Exercise — Scan the entries below. Report each line where the string "holds" occurs.

Extracted entries —
(** C1, amended.  The search box keeps no sequence token.  Its form
    cannot submit while a search is loading, so a run the rendered page
    offers never has two requests outstanding; the race of the claim
    takes two overlapping calls of [handleSearch], which the handler
    itself does not refuse.  Then the response that arrives last wins:
    B's result is on display once B's response has arrived, and A's late
    response replaces it.  In any run, whichever outstanding request is
    answered with a body that parses, that body becomes the result. *)
Theorem C1_last_arrived_response_wins
    (documentId qA qB : js_string) (respA respB : response) (dataA dataB : value) :
  JsString.trim qA <> [] -> JsString.trim qB <> [] ->
  json respA = inr dataA -> json respB = inr dataB ->
  SemanticClauseSearch.results
    (view (beforeStaleResponse documentId qA qB respA respB)) = dataB
  /\ SemanticClauseSearch.results
       (view (staleResponseRace documentId qA qB respA respB)) = dataA
  /\ SemanticClauseSearch.displayed
       (view (staleResponseRace documentId qA qB respA respB))
     = (if Js.truthy dataA then Some dataA else None)
  /\ wire (staleResponseRace documentId qA qB respA respB)
     = [ Sent (PostSimilarClauses documentId qA);
         Sent (PostSimilarClauses documentId qB);
         Got (PostSimilarClauses documentId qB) (Fulfilled respB);
         Got (PostSimilarClauses documentId qA) (Fulfilled respA) ]
  /\ (forall trace (i : nat) now resp data,
        let b := exec (SemanticClauseSearch.handler documentId) trace
                   (mount SemanticClauseSearch.initial) in
        (i < List.length (inflight b))%nat ->
        json resp = inr data ->
        SemanticClauseSearch.results
          (view (step (SemanticClauseSearch.handler documentId) now
                   (Network i (Fulfilled resp)) b)) = data)
  /\ (forall trace,
        offered (SemanticClauseSearch.handler documentId)
          SemanticClauseSearch.enabled trace (mount SemanticClauseSearch.initial) ->
        (List.length
           (inflight (exec (SemanticClauseSearch.handler documentId) trace
                        (mount SemanticClauseSearch.initial))) <= 1)%nat)
  /\ ~ offered (SemanticClauseSearch.handler documentId)
        SemanticClauseSearch.enabled (staleResponseTrace qA qB respA respB)
        (mount SemanticClauseSearch.initial).
Proof.
  intros HA HB JA JB.
  split; [rewrite (@SearchFacts.before_stale_outcome documentId qA qB respA respB dataB HA HB JB);
          reflexivity|].
  rewrite (@SearchFacts.race_outcome documentId qA qB respA respB dataA dataB HA HB JA JB).
  split; [reflexivity|].
  split; [unfold SemanticClauseSearch.displayed; simpl;
          destruct (Js.truthy dataA); reflexivity|].
  split; [reflexivity|].
  split; [intros trace i now resp data b L J;
          exact (proj1 (@SearchFacts.last_response_wins
                          documentId trace i now resp data L J))|].
  split.
  - intros trace O.
    assert (K : one_search_at_most (mount SemanticClauseSearch.initial))
      by (left; split; reflexivity).
    destruct (@SearchFacts.one_search_offered documentId trace _ K O)
      as [[_ I]|[_ [r I]]]; rewrite I; simpl; lia.
  - unfold staleResponseTrace. cbn [offered].
    intros (_ & _ & _ & En & _). revert En.
    rewrite (SearchFacts.type_query documentId 1 qA).
    rewrite (@SearchFacts.submit_accepted documentId 2) by exact HA.
    rewrite (SearchFacts.type_query documentId 3 qB).
    simpl. discriminate.
Qed.
(** X14. The last [id] and the last [event] of a message win: of two
    neighbouring lines that set the same of these two fields, the first can
    be taken out of the stream without changing its messages. *)
Theorem getMessages_last_id_event_wins
    (ln1 ln2 : Line) (before after : list Line) :
  nonblank ln1 -> nonblank ln2 ->
  0 < fieldLength ln1 -> 0 < fieldLength ln2 ->
  field_of ln1 = field_of ln2 ->
  field_of ln2 = "id"%string \/ field_of ln2 = "event"%string ->
  getMessages (before ++ ln1 :: ln2 :: after)
  = getMessages (before ++ ln2 :: after).
Proof.
  intros H1 H2 Hfl1 Hfl2 Hsame Hfield. unfold getMessages.
  rewrite !getMessages_from_app. cbn [getMessages_from].
  destruct (getMessages_from ∅ before) as [m o].
  assert (field_of ln2 = "data"%string \/ field_of ln2 = "event"%string \/
          field_of ln2 = "id"%string) as Hf2 by (destruct Hfield; auto).
  assert (field_of ln1 = "data"%string \/ field_of ln1 = "event"%string \/
          field_of ln1 = "id"%string) as Hf1 by (by rewrite Hsame).
  rewrite (getMessages_line_string m ln1 H1 Hfl1 Hf1).
  rewrite !(fun m' => getMessages_line_string m' ln2 H2 Hfl2 Hf2).
  rewrite Hsame, insert_insert_eq.
  by destruct (getMessages_from _ after).
Qed.

Lemma getMessages_last_id_event_wins_witness :
  getMessages ([] ++ mkLine (encode "id: foo") 2 :: mkLine (encode "id:") 2
               :: [mkLine [] (-1)])
  = getMessages ([] ++ mkLine (encode "id:") 2 :: [mkLine [] (-1)]).
Proof.
  apply (getMessages_last_id_event_wins (mkLine (encode "id: foo") 2)
           (mkLine (encode "id:") 2) [] [mkLine [] (-1)]).
  - vm_compute. discriminate.
  - vm_compute. discriminate.
  - reflexivity.
  - reflexivity.
  - vm_compute. reflexivity.
  - left. vm_compute. reflexivity.
Defined.
(** X16.  The ladder is read at the centre of the viewport.  On a viewport
    of even width and height, inside the rolled and pitched frame, the point
    of the ladder that stands for the current pitch,
    [(width/2, height*(0.5 - pitchInterval*pitch))], is sent to where the
    painter sent the centre of the viewport before the frame was entered,
    whatever the roll; when the pitch is [10*i] degrees this is the height of
    the major line of rung [i]. *)
Theorem current_pitch_is_at_viewport_centre (self : ArtificialHorizon) (painter : QPainter) :
  Z.even (width self) = true -> Z.even (height self) = true ->
  map_point (worldTransform (run (enter_roll_pitch self) painter))
            (Q2R (width self / 2))
            (Q2R (height self * (0.5 - pitchInterval self * pitch self)))
  = map_point (worldTransform painter) (Q2R (width self / 2)) (Q2R (height self / 2))
  /\ (forall i, pitch self = (10 * i)%Z ->
                major_height self i == 0.5 - pitchInterval self * pitch self).
Proof.
  intros Hw Hh. split.
  - rewrite PainterFacts.run_worldTransform.
    unfold enter_roll_pitch, transform_of. simpl.
    rewrite (FrameFacts.half_opp _ Hw), (FrameFacts.half_opp _ Hh).
    rewrite (CentreFacts.even_half _ Hw), (CentreFacts.even_half _ Hh).
    rewrite <- (CentreFacts.current_pitch_height self).
    replace (Q2R 0) with 0%R by (symmetry; apply RMicromega.Q2R_0).
    destruct (worldTransform painter) as [a11 a12 a21 a22 e f].
    unfold map_point, transform_translate, transform_rotate. simpl.
    f_equal; ring.
  - intros i Hp. rewrite Hp. apply DegreeFacts.major_height_degrees.
Qed.
(** * Data Manager: the reconciliation core of [datamanager8.8.py]

    A shallow embedding of the ingestion pipeline (cell normalisation,
    header extraction, scanning and bucketing, the finalize re-read, the
    fuzzy grouping of entity names and the Community master join),
    followed by the properties of the specification that it satisfies or
    breaks.

    Conventions of the embedding:
    - a function that can raise returns an [option] or a [result]; [None]
      and [Raise] are the exception, named where it matters;
    - a workbook is read whole when [load_workbook] succeeds: an exception
      while reading a file is the failure of [load_workbook];
    - numbers that Python holds in a [float] are primitive binary64 floats,
      with their IEEE operations and comparisons;
    - a Python [set] is a [gset], handed out by [elements] in an
      unspecified order; what is proved about the grouping holds for every
      order of the values;
    - the user interface (log lines, message boxes, progress bar) is left
      out: a run is modelled by the tables it renders or the way it
      stops. *)

From Stdlib Require Import ZArith NArith Ascii String Floats Uint63.
From stdpp Require Import base option list gmap sets sorting pretty.

Set Warnings "-inexact-float,-clear-no-such-hyp".
Local Open Scope N_scope.

(** ** Python strings

    A Python [str] is a sequence of Unicode code points.  Several
    operations of the program depend on that view ([len], [strip] on the
    no-break space, the emoji of the provenance column names), so a string
    is a list of code points rather than a list of bytes. *)

Abbreviation pystr := (list N).

(** An ASCII literal as a Python string. *)
Definition lit (s : string) : pystr := N_of_ascii <$> list_ascii_of_string s.

(** [str.isspace] for one code point: the characters [str.strip()] removes. *)
Definition isspace (c : N) : bool :=
  ((9 <=? c) && (c <=? 13)) || ((28 <=? c) && (c <=? 32))
  || (c =? 133) || (c =? 160) || (c =? 5760)
  || ((8192 <=? c) && (c <=? 8202))
  || (c =? 8232) || (c =? 8233) || (c =? 8239) || (c =? 8287) || (c =? 12288).

Fixpoint lstrip (s : pystr) : pystr :=
  match s with
  | c :: s' => if isspace c then lstrip s' else s
  | [] => []
  end.

Definition rstrip (s : pystr) : pystr := reverse (lstrip (reverse s)).

(** [s.strip()] *)
Definition strip (s : pystr) : pystr := rstrip (lstrip s).

(** [s.replace(old, new)] for one-character [old] and [new]. *)
Definition replace_char (old new : N) (s : pystr) : pystr :=
  (λ c, if decide (c = old) then new else c) <$> s.

Definition NBSP : N := 160.
Definition NL : N := 10.
Definition SP : N := 32.

(** [sep.join(parts)] *)
Fixpoint join (sep : pystr) (parts : list pystr) : pystr :=
  match parts with
  | [] => []
  | [p] => p
  | p :: ps => p ++ sep ++ join sep ps
  end.

(** [s.startswith(p)] *)
Fixpoint startswith (s p : pystr) : bool :=
  match p, s with
  | [], _ => true
  | c :: p', d :: s' => if decide (c = d) then startswith s' p' else false
  | _ :: _, [] => false
  end.

(** [p in s] for strings: [p] occurs in [s] as a substring. *)
Fixpoint contains (s p : pystr) : bool :=
  startswith s p || match s with [] => false | _ :: s' => contains s' p end.

(** The order of [<] on strings: lexicographic on code points. *)
Fixpoint str_compare (a b : pystr) : comparison :=
  match a, b with
  | [], [] => Eq
  | [], _ :: _ => Lt
  | _ :: _, [] => Gt
  | x :: a', y :: b' =>
      match N.compare x y with Eq => str_compare a' b' | c => c end
  end.

Definition str_le (a b : pystr) : Prop := str_compare a b ≠ Gt.
(** Where a pointer can be stored through an out parameter: nowhere
    ([NULL]), in a pointer variable of the caller, or in the [port] field
    of a [dc_serial_t] (the expression [&serial_device->port]). *)
Inductive loc :=
| NullLoc
| CellLoc (a : ptr)
| PortLoc (a : ptr).

#[global] Instance loc_eq_dec : EqDecision loc.
Proof. solve_decision. Defined.

Inductive fault :=
| UseAfterFree (a : ptr)    (* access to an object whose storage was released *)
| DoubleFree (a : ptr).     (* release of storage that was already released *)

(** Calls on the socket, the timer and the event loops. *)
Inductive call :=
| ConnectToService (s : ptr) (address : string) (channel : Z)
| TimerStart (msec : Z)
| LoopExec
| SocketClose (s : ptr)
| WaitForReadyRead (s : ptr) (msecs : Z)
| SocketRead (s : ptr) (offset maxlen : Z)
| AwaitReadyRead (s : ptr)
| WaitForBytesWritten (s : ptr) (msecs : Z)
| SocketWrite (s : ptr) (offset maxlen : Z).

Record world := mk_world {
  heap : gmap N cell;
  faults : list fault;      (* in the order they happened *)
  calls : list call;        (* in program order *)
  allocs : list bool        (* outcome of the next calls of malloc; when
                               the list is used up malloc succeeds *)
}.

Definition set_heap (h : gmap N cell) (w : world) : world :=
  mk_world h (faults w) (calls w) (allocs w).

Definition add_fault (f : fault) (w : world) : world :=
  mk_world (heap w) (faults w ++ [f]) (calls w) (allocs w).

Definition add_call (c : call) (w : world) : world :=
  mk_world (heap w) (faults w) (calls w ++ [c]) (allocs w).

(** ** Computations *)

(** A call returns a value in a new world, gets stuck on a pointer that
    refers to no object of the expected type, or is still pending when the
    scripted environment ends (it blocks, or loops, beyond it). *)
Inductive result (A : Type) :=
| Ret (a : A) (w : world)
| Stuck (w : world)
| Pending (w : world).

Arguments Ret {A} a w.
Arguments Stuck {A} w.
Arguments Pending {A} w.

Definition M (A : Type) := world -> result A.

Definition ret {A} (a : A) : M A := fun w => Ret a w.

Definition bind {A B} (m : M A) (k : A -> M B) : M B :=
  fun w => match m w with
           | Ret a w' => k a w'
           | Stuck w' => Stuck w'
           | Pending w' => Pending w'
           end.

Notation "x <- m ;; k" := (bind m (fun x => k))
  (at level 100, m at next level, right associativity).
Notation "m ;;; k" := (bind m (fun _ => k))
  (at level 100, right associativity).

Definition stuck {A} : M A := fun w => Stuck w.

(** Reading an object through a pointer.  Storage that was released keeps
    its contents: the read yields them and is recorded as a fault.  In the
    source such a read is undefined: the allocator may have overwritten the
    storage, and the program may stop at the read.  What a run does after a
    recorded fault is therefore what the source does where released storage
    still holds its contents, and nothing more. *)
Definition load (a : ptr) : M object :=
  fun w => match heap w !! a with
           | Some c => Ret (obj c) (if live c then w else add_fault (UseAfterFree a) w)
           | None => Stuck w
           end.

Definition load_serial (a : ptr) : M serial_t :=
  o <- load a ;; match o with Serial s => ret s | _ => stuck end.
(** A fraction ([.] or [,] and at least one digit) is accepted and, at second
    precision, dropped. *)
Definition skip_fraction (s : string) : string :=
  match s with
  | String p (String a s') =>
      if (bool_decide (p = "."%char) || bool_decide (p = ","%char)) && is_digit a
      then str_drop (String.length (digit_run (String a s'))) (String a s')
      else s
  | _ => s
  end.

(** The zone: ["Z"] or [(+|-)hh:mm] with [hh <= 24] and [mm <= 60], then the end
    of the input.  The result is the offset in seconds. *)
Definition parse_zone (s : string) : option Z :=
  match s with
  | String "Z" EmptyString => Some 0
  | String c s1 =>
      if bool_decide (c = "+"%char) || bool_decide (c = "-"%char) then
        '(h, s2) ← in_range 0 24 (getnum true s1);
        s3 ← expect ":" s2;
        '(m, s4) ← in_range 0 60 (getnum true s3);
        if bool_decide (s4 = "")
        then Some (if bool_decide (c = "-"%char) then - ((h * 60 + m) * 60) else (h * 60 + m) * 60)
        else None
      else None
  | EmptyString => None
  end.

(** [time.Parse(time.RFC3339, s)] followed by [Unix()].  Like Go's generic
    parser it also accepts a one-digit hour and a comma before the fraction. *)
Definition parse_RFC3339 (s : string) : option Z :=
  '(yh, s) ← getnum true s;
  '(yl, s) ← getnum true s;
  let y := yh * 100 + yl in
  s ← expect "-" s;
  '(m, s) ← in_range 1 12 (getnum true s);
  s ← expect "-" s;
  '(d, s) ← getnum true s;
  s ← expect "T" s;
  '(hh, s) ← in_range 0 23 (getnum false s);
  s ← expect ":" s;
  '(mi, s) ← in_range 0 59 (getnum true s);
  s ← expect ":" s;
  '(ss, s) ← in_range 0 59 (getnum true s);
  off ← parse_zone (skip_fraction s);
  if (1 <=? d) && (d <=? days_in m y)
  then Some (days_from_civil y m d * 86400 + hh * 3600 + mi * 60 + ss - off)
  else None.

(** ** Lemmas: bytes and strings *)
Lemma byte_val_range c : 0 ≤ byte_val c < 256.
Proof. unfold byte_val. pose proof (N_ascii_bounded c). lia. Qed.

Lemma byte_val_of z : 0 ≤ z < 256 → byte_val (byte_of z) = z.
Proof. intros. unfold byte_val, byte_of. rewrite N_ascii_embedding; lia. Qed.

Lemma has_prefix_app p s : has_prefix (p +:+ s) p = true.
Proof. induction p as [|c p IH]; simpl; [by destruct s|]. by rewrite bool_decide_true. Qed.

Lemma str_drop_app p s : str_drop (String.length p) (p +:+ s) = s.
Proof. induction p as [|c p IH]; simpl; [by destruct s|done]. Qed.

Lemma has_prefix_spec s p : has_prefix s p = true ↔ ∃ r, s = p +:+ r.
Proof.
  split; [|intros [r ->]; apply has_prefix_app].
  revert p. induction s as [|c s IH]; intros [|d p] H; simpl in *; try done; [by exists ""|by exists (String c s)|].
  apply andb_true_iff in H as [->%bool_decide_eq_true H].
  destruct (IH _ H) as [r ->]. by exists r.
Qed.

Lemma str_take_drop n s : str_take n s +:+ str_drop n s = s.
Proof.
  revert s. induction n as [|n IH]; intros [|c s]; try reflexivity.
  change (String c (str_take n s +:+ str_drop n s) = String c s). by rewrite IH.
Qed.
Lemma str_drop_le n s : (String.length (str_drop n s) ≤ String.length s)%nat.
Proof. revert s. induction n as [|n IH]; intros [|c s]; simpl; [lia..|]. specialize (IH s). lia. Qed.
Lemma trim_prefix_app p s : trim_prefix (p +:+ s) p = s.
Proof. unfold trim_prefix. by rewrite has_prefix_app, str_drop_app. Qed.

Lemma str_app_assoc (a b c : string) : (a +:+ b) +:+ c = a +:+ (b +:+ c).
Proof. induction a as [|x a IH]; [done|]. change (String x ((a +:+ b) +:+ c) = String x (a +:+ (b +:+ c))). by rewrite IH. Qed.

Lemma str_app_nil_r (a : string) : a +:+ "" = a.
Proof. induction a as [|x a IH]; [done|]. change (String x (a +:+ "") = String x a). by rewrite IH. Qed.

Lemma str_length_app a b : String.length (a +:+ b) = (String.length a + String.length b)%nat.
Proof. induction a as [|x a IH]; [done|]. change (S (String.length (a +:+ b)) = S (String.length a + String.length b)%nat). by rewrite IH. Qed.

Lemma str_forallb_app f a b : str_forallb f (a +:+ b) = str_forallb f a && str_forallb f b.
Proof.
  induction a as [|x a IH]; [done|].
  change (f x && str_forallb f (a +:+ b) = (f x && str_forallb f a) && str_forallb f b).
  rewrite IH. apply andb_assoc.
Qed.

Lemma has_suffix_app a x : has_suffix (a +:+ x) x = true.
Proof.
  unfold has_suffix. rewrite str_length_app. replace (_ + _ - _)%nat with (String.length a) by lia.
  rewrite str_drop_app. apply andb_true_intro. split; [apply Nat.leb_le; lia|by apply bool_decide_eq_true].
Qed.

Lemma has_suffix_spec s x : has_suffix s x = true ↔ ∃ a, s = a +:+ x.
Proof.
  split; [|intros [a ->]; apply has_suffix_app].
  unfold has_suffix. intros [Hl%Nat.leb_le Hd%bool_decide_eq_true]%andb_true_iff.
  exists (str_take (String.length s - String.length x) s).
  rewrite <-Hd at 2. symmetry. apply str_take_drop.
Qed.

Lemma str_app_eq_cases (a b c d : string) :
  a +:+ b = c +:+ d → (∃ e, c = a +:+ e ∧ b = e +:+ d) ∨ (∃ e, a = c +:+ e ∧ d = e +:+ b).
Proof.
  revert c. induction a as [|x a IH]; intros [|y c] H.
  - left. by exists "".
  - left. by exists (String y c).
  - right. by exists (String x a).
  - injection H as -> H. destruct (IH c H) as [(e & -> & ->)|(e & -> & ->)]; [left|right]; by exists e.
Qed.

Lemma str_snoc_cases s : s = "" ∨ ∃ s' c, s = s' +:+ String c "".
Proof.
  induction s as [|c s [->|(s' & d & ->)]]; [by left|right; by exists "", c|right; by exists (String c s'), d].
Qed.

Lemma str_snoc_inj a b c d : a +:+ String c "" = b +:+ String d "" → a = b ∧ c = d.
Proof.
  revert b. induction a as [|x a IH]; intros [|y b] H.
  - by injection H as ->.
  - injection H as -> H. by destruct b.
  - injection H as -> H. by destruct a.
  - injection H as -> H. by destruct (IH b H) as [-> ->].
Qed.

(** ** Lemmas: printing and scanning an int64 *)
Lemma digit_run_all s : str_forallb is_digit s = true → digit_run s = s.
Proof. induction s as [|c s IH]; simpl; [done|]. intros [-> H]%andb_true_iff. by rewrite IH. Qed.

Lemma string_of_uint_digits u : str_forallb is_digit (NilEmpty.string_of_uint u) = true.
Proof. induction u; simpl; done. Qed.

Lemma string_of_uint0_digits u :
  str_forallb is_digit (NilZero.string_of_uint u) = true ∧ NilZero.string_of_uint u ≠ "".
Proof. destruct u; simpl; rewrite ?string_of_uint_digits; done. Qed.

Answer section —
    - numbers that Python holds in a [float] are primitive binary64 floats,
      unspecified order; what is proved about the grouping holds for every
    still holds its contents, and nothing more. *)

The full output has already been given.